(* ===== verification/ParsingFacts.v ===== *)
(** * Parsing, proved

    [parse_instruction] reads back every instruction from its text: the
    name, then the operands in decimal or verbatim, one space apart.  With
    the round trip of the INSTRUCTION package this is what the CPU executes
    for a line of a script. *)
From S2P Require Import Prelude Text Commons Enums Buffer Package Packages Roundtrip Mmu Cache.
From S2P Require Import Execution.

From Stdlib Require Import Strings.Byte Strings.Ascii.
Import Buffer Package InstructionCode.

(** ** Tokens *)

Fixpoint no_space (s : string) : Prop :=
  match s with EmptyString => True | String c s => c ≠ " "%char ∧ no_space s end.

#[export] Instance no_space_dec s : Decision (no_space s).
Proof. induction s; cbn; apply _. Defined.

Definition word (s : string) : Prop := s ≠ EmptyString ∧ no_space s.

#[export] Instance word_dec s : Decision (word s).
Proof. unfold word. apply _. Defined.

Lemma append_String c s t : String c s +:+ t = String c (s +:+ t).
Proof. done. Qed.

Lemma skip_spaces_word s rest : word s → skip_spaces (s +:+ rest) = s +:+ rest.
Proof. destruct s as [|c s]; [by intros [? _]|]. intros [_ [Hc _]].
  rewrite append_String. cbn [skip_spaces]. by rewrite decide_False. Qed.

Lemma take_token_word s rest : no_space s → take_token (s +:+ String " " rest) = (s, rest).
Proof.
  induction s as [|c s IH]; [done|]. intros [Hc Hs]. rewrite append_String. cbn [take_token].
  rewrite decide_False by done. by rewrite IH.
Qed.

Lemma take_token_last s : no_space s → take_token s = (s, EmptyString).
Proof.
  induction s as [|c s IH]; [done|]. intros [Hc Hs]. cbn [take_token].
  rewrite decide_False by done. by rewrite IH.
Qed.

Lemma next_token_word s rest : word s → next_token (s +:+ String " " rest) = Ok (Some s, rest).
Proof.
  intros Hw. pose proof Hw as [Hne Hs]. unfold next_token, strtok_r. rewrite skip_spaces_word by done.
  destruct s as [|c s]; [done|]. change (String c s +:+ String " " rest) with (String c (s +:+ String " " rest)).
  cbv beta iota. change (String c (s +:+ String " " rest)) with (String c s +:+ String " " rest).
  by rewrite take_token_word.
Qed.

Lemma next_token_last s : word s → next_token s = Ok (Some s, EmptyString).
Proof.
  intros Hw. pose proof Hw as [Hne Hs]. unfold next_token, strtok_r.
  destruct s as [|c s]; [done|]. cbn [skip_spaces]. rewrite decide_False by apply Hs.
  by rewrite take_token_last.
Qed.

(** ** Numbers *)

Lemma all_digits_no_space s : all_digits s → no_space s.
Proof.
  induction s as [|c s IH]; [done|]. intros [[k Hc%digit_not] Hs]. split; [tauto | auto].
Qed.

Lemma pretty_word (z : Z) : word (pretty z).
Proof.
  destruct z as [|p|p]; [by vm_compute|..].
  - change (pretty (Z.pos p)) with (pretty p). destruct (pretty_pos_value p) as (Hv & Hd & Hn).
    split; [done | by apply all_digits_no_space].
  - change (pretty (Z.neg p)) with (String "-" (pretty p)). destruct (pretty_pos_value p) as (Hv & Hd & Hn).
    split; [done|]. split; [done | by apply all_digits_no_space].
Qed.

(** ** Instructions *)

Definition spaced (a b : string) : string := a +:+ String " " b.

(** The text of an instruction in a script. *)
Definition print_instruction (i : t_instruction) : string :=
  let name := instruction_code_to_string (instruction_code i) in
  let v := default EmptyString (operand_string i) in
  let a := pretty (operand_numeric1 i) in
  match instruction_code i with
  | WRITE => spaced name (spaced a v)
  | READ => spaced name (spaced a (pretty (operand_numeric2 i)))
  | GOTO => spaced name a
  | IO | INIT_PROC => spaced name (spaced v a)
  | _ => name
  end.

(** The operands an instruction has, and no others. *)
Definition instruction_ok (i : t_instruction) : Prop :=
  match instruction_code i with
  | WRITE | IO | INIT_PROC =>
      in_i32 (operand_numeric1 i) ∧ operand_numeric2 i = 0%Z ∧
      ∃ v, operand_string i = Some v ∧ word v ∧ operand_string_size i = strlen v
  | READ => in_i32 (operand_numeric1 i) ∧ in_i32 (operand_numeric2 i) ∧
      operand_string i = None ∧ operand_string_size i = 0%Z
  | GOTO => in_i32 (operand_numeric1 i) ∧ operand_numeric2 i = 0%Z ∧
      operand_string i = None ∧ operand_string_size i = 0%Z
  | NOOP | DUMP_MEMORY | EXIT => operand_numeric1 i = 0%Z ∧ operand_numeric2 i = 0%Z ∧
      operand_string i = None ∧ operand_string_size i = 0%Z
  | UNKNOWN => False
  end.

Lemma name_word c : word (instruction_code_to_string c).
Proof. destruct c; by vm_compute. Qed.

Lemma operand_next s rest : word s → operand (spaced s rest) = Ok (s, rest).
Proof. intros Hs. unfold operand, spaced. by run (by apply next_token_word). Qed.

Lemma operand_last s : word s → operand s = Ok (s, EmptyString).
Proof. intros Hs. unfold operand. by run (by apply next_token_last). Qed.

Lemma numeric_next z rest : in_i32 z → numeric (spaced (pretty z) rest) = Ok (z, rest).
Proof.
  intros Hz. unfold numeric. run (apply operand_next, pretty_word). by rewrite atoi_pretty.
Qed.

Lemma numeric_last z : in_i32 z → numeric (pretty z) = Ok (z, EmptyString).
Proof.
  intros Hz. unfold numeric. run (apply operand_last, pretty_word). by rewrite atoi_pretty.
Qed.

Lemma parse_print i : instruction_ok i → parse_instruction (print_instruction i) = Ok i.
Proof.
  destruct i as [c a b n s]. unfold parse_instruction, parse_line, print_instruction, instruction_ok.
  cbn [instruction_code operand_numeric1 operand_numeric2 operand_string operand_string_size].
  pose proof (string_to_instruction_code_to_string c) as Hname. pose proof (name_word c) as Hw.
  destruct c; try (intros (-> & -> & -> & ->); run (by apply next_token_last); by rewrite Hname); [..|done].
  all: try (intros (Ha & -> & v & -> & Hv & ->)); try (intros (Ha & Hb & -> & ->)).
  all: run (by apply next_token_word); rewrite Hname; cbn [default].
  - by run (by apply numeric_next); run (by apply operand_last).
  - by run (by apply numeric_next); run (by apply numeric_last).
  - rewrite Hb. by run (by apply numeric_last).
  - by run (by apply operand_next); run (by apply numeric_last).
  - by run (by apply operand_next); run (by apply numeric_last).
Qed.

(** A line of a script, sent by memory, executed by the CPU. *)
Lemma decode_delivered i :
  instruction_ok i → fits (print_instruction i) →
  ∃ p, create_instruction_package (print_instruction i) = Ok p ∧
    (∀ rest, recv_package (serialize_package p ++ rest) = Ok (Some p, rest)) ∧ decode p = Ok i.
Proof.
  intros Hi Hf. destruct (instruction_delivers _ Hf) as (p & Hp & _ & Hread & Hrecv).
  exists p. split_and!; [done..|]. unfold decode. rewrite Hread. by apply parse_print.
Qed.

→ **WHAT IS EXPECTED**
Reproduce verbatim the lines above, from the line with "[parse_instruction] reads back" through the line with "Proof. induction s; cbn; apply _. Defined.".

→ **RESULT BELOW**
    [parse_instruction] reads back every instruction from its text: the
    name, then the operands in decimal or verbatim, one space apart.  With
    the round trip of the INSTRUCTION package this is what the CPU executes
    for a line of a script. *)
From S2P Require Import Prelude Text Commons Enums Buffer Package Packages Roundtrip Mmu Cache.
From S2P Require Import Execution.

From Stdlib Require Import Strings.Byte Strings.Ascii.
Import Buffer Package InstructionCode.

(** ** Tokens *)

Fixpoint no_space (s : string) : Prop :=
  match s with EmptyString => True | String c s => c ≠ " "%char ∧ no_space s end.

#[export] Instance no_space_dec s : Decision (no_space s).
Proof. induction s; cbn; apply _. Defined.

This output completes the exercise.